The national party conventions are over, the polls are bouncing, the candidates are racing down the homestretch, and I’m grumpy.{mosimage}
    As a grumpy think tanker, I’m not alone. Back in April, a coalition of Washington policy nerds called the Brookings-Heritage Fiscal Seminar released a sobering document entitled “Taking Back Our Fiscal Future.” The authors spanned the ideological spectrum, including analysts from the Right (Heritage Foundation & American Enterprise Institute), and the Left (Urban Institute and Brookings Institution). The upshot was that this year’s political candidates aren’t saying much about the biggest domestic problem facing America: entitlements.
    “When the next president and Congress take office in January 2009,” the seminar participants observed, “they will face one crucial question that has been largely absent from the current election campaign: how to narrow significantly the enormous gap between projected federal spending and revenues.” With Social Security, Medicare and Medicaid spending largely on autopilot, and slated to dominate future spending, the ability of any politician to address other domestic priorities will be severely constrained.
    Think that the United States has inadequate and deteriorating infrastructure in need of modernization? You’re right, but prospects for more investment are dimming. Think that major tax increases to finance skyrocketing entitlement benefits will discourage entrepreneurship and capital formation while squeezing household budgets?
    The Bush administration didn’t help matters with its overspending and the addition of Medicare Part D. Earlier, the Clinton administration missed an opportunity to enact significant entitlement reforms during the 1990s.

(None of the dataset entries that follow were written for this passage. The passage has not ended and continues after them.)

Lemma add_pkgincache_ok d p f a ptr e z d' e' :
  db_ok d -> pkg_hashed p -> (forall h x, pkgcache d = Some h -> ptr = Some x -> x ∉ (PkgHash.hlist h).*1) ->
  db_add_pkgincache d p f a ptr e = Some (z, d', e') -> db_ok d'.
Proof.
  intros Hok Hp Hptr. unfold db_add_pkgincache. fold (loaded d). destruct (loaded d) eqn:El; [|by intros [= _ <- _]].
  destruct (pkgcache d) as [h|] eqn:Eh; [|by intros [= _ <- _]]. simpl.
  destruct f; simpl; [by intros [= _ <- _]|].
  destruct (PkgHash.add_correct h (with_origin d (Package.pkg_dup false a p).2) true ptr) as (r & Er & Hr);
    [by apply (ok_wf _ _ Hok)|done|intros x; by apply Hptr|].
  simpl in Er. rewrite Er. simpl. destruct r as [h'|h']; intros [= _ <- _].
  - destruct Hr as (Hw & Hp' & _). split; simpl.
    + eauto.
    + intros _. by left.
    + by intros ? [= <-].
    + intros Hg. destruct (ok_grouped _ _ Hok Hg) as [(h0 & E0 & ->)|?]; [left|by right]. exists h'. split; [done|].
      rewrite Eh in E0. injection E0 as <-. by rewrite Hp'.
    + apply Hok.
    + apply Hok.
  - eapply set_pkgcache_ok; [done|done|apply Hr].
Qed.

Lemma remove_pkgfromcache_ok d p z d' :
  db_ok d -> pkg_hashed p -> db_remove_pkgfromcache d p = Some (z, d') -> db_ok d'.
Proof.
  intros Hok Hp. unfold db_remove_pkgfromcache. fold (loaded d). destruct (loaded d) eqn:El; [|by intros [= _ <-]].
  destruct (pkgcache d) as [h|] eqn:Eh; [|by intros [= _ <-]].
  destruct (PkgHash.remove_correct h p (ok_wf _ _ Hok h Eh) Hp) as (h' & data & Er & Hw & Hd).
  rewrite Er. simpl. destruct data as [q|]; intros [= _ <-].
  - by eapply set_pkgcache_ok.
  - destruct Hd as [-> _]. assert (set_pkgcache d (Some h) = d) as -> by (destruct d; simpl in *; by subst). done.
Qed.

Lemma db_step_ok d d' : db_ok d -> db_step d d' -> db_ok d'.
Proof.
  intros Hok. destruct 1 as [|e r d' e' E|n e r d' e' E|e r d' e' E|n e r d' e' E|rc nd rt e z r d' e' E| | |].
  - destruct (backend_validate (status d) (ok_sound _ _ Hok)) as ([K1 K2] & Hs).
    destruct Hok as [H1 H1' H2 H3 H4 _]. split; unfold loaded, grouped in *; simpl; rewrite ?K1, ?K2; done.
  - by eapply get_pkgcache_ok.
  - unfold db_get_pkgfromcache in E. destruct (db_get_pkgcache_hash populate d e) as [[h d1] e1] eqn:Eh.
    destruct (get_pkgcache_hash_ok _ _ _ _ _ Hok Eh) as (? & _).
    destruct h as [h|]; [destruct (PkgHash.pkghash_find h n)|]; by simplify_eq.
  - by apply (get_groupcache_ok _ _ _ _ _ Hok E).
  - unfold db_get_groupfromcache in E. destruct n as [|c n]; [by simplify_eq|].
    destruct (db_get_groupcache populate d e) as [[g d1] e1] eqn:Eg.
    destruct (get_groupcache_ok _ _ _ _ _ Hok Eg) as [? _]. by simplify_eq.
  - unfold db_search in E. destruct (has (usage d) DB_USAGE_SEARCH); simpl in E; [|by simplify_eq].
    destruct (db_get_pkgcache populate d e) as [[l d1] e1] eqn:El. pose proof (get_pkgcache_ok _ _ _ _ _ Hok El).
    destruct (search_loop rc nd l rt) as [[|?|?] ?]; by simplify_eq.
  - by eapply add_pkgincache_ok.
  - by eapply remove_pkgfromcache_ok.
  - by apply db_free_pkgcache_ok.
Qed.
End Invariant.

Lemma db_new_ok may_fail n is_local : db_ok may_fail (db_new n is_local).
Proof. split; [by destruct is_local|by intros [? [=]]|done|by destruct is_local|done|by destruct is_local]. Qed.
Lemma reachable_ok may_fail populate validate `{!Backend may_fail populate validate} n is_local d :
  rtc (db_step populate validate) (db_new n is_local) d -> db_ok may_fail d.
Proof.
  intros Hd. pose proof (db_new_ok may_fail n is_local) as H0. revert H0. induction Hd as [d|d d' d'' Hs _ IH]; [done|].
  intros H0. apply IH. by eapply db_step_ok.
Qed.

(** C37: a new database keeps the cache invariant under every sequence of operations,
    validation included: a database whose status says that its packages are loaded
    has a package cache, the package cache is a well-formed hash table, and the group
    cache, when there, is the grouping of the current packages.  Over a backend whose
    populating may fail on a database found valid, the group cache may also be empty
    although there are groups (see [groupcache_stale]) and a table that does not count
    as loaded may be left over; with one that does not fail ([may_fail] is [False]) it
    is never stale. *)
Theorem db_reachable_ok may_fail populate validate n is_local d (HB : Backend may_fail populate validate)
    (Hd : rtc (db_step populate validate) (db_new n is_local) d) : db_ok may_fail d.
Proof. by eapply reachable_ok. Qed.

(** A backend that fails once leaves the groups of the database empty for
    good: [load_grpcache] marks the group cache as loaded although no package
    could be read, and loading the packages later does not drop it, because
    [_klpm_db_free_pkgcache] returns early when there is no package cache. *)
Theorem groupcache_stale :
  let p := with_groups (mkpkg 1 (lit "foo") (lit "1")) [lit "base"] in
  let h := PkgHash.PkgHash {[ 5 := (1%positive, p) ]} [(1%positive, p)] 11 1 7 in
  let d0 := set_status (db_new (lit "core") false) DB_STATUS_VALID in
  let '(_, d1, _) := db_get_groupcache (fun d => (false, d)) d0 OK in
  let '(pkgs, d2, _) := db_get_pkgcache (fun d => (true, set_pkgcache d (Some h))) d1 OK in
  let '(grps, _, _) := db_get_groupcache (fun d => (true, set_pkgcache d (Some h))) d2 OK in
  PkgHash.pkghash_find h (lit "foo") = Some (Some p) /\ pkgs = [p] /\ grps = [] /\
  build_groups [] pkgs = [Group (lit "base") [p]].
Proof. vm_compute. done. Qed.

(** ** Groups *)

(** The packages of a list that are in a group. *)
Definition members (n : cstr) (l : list pkg) : list pkg := filter (fun q => n ∈ groups q) l.

(** The state of [load_grpcache] after the packages [l] and, of the package
    [p], the groups [gs]. *)
Definition groups_inv (l : list pkg) (p : pkg) (gs : list cstr) (G : list group) : Prop :=
  NoDup (g_name <$> G) /\
  (forall g, g ∈ G -> g_packages g = members (g_name g) l ++ (if decide (g_name g ∈ gs) then [p] else [])) /\
  (forall n, n ∈ g_name <$> G <-> n ∈ gs \/ exists q, q ∈ l /\ n ∈ groups q).

Lemma join_group_spec G n p :
  NoDup (g_name <$> G) -> (forall g, g ∈ G -> g_name g = n -> p ∉ g_packages g) ->
  match join_group G n p with
  | Some G' => n ∈ g_name <$> G /\ G' = (fun g => if decide (g_name g = n) then Group n (g_packages g ++ [p]) else g) <$> G
  | None => n ∉ g_name <$> G
  end.
Proof.
  induction G as [|g G IH]; simpl; intros Hnd Hp; [set_solver|]. apply NoDup_cons in Hnd as [Hg Hnd].
  destruct (Z.eqb_spec (strcmp (g_name g) n) 0) as [E|E]; simpl.
  - apply strcmp_eq in E as <-. rewrite (proj2 (KList.find_ptr_None (g_packages g) p)) by (apply Hp; set_solver).
    split; [set_solver|]. rewrite decide_True by done. f_equal. symmetry.
    rewrite <- (list_fmap_id G) at 2. apply list_fmap_ext. intros i x Hx. rewrite decide_False; [done|].
    intros E. apply Hg. rewrite <- E. apply list_elem_of_fmap. exists x. split; [done|]. by eapply list_elem_of_lookup_2.
  - rewrite strcmp_eq in E. specialize (IH Hnd ltac:(set_solver)). destruct (join_group G n p) as [G'|]; simpl.
    + destruct IH as [? ->]. split; [set_solver|]. by rewrite decide_False.
    + set_solver.
Qed.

    In their paper, the Brookings-Heritage folks exploded some of the myths sometimes voiced on the Right or Left to downplay this long-term fiscal crisis. Although pro-growth policies, restraint in discretionary spending, and health-care reform could ameliorate future deficits a bit, they won’t eliminate them. Tax hikes could reduce the deficits a bit, too, but both accounting and economic realities intrude. “Raising taxes will not address the underlying forces – population aging and health care cost growth – driving spending and revenues apart in the coming decades,” the authors wrote. “Even raising revenues as a percent of GDP to European levels – levels that are unprecedented in the United States — will not be sufficient.” I might add that burgeoning entitlements don’t just pose fiscal challenges. They also signal a troubling change in familial and social relationships. Seniors ought to be cared for primarily by their families and communities, not by impersonal federal programs that transfer dollars from those who don’t have older living relatives to those who do.
    Of course, many citizens have made life-altering decisions on the basis of the promise of perpetual Social Security benefits, full Medicare coverage, and Medicaid financing of nursing-home care (an issue that intrudes into state budgeting here in North Carolina and elsewhere). Sudden, wrenching changes would be unfair and impossible. The Brookings-Heritage think tankers make no such proposal. Instead, they recommend that the next president and Congress enact explicit long-term budgets for Social Security, Medicare, and Medicaid that are sustainable, limit future increases, and require congressional review every five years.
    Beyond general principles, the coalition outlines some specific ideas that could be part of a broad-based entitlement reform, including progressive indexing and other means-testing methods, mandatory personal savings accounts, changing the tax treatment of benefits, encouraging private long-term care insurance to reduce reliance on Medicaid, and replacing payroll-tax financing with some other federal tax levy.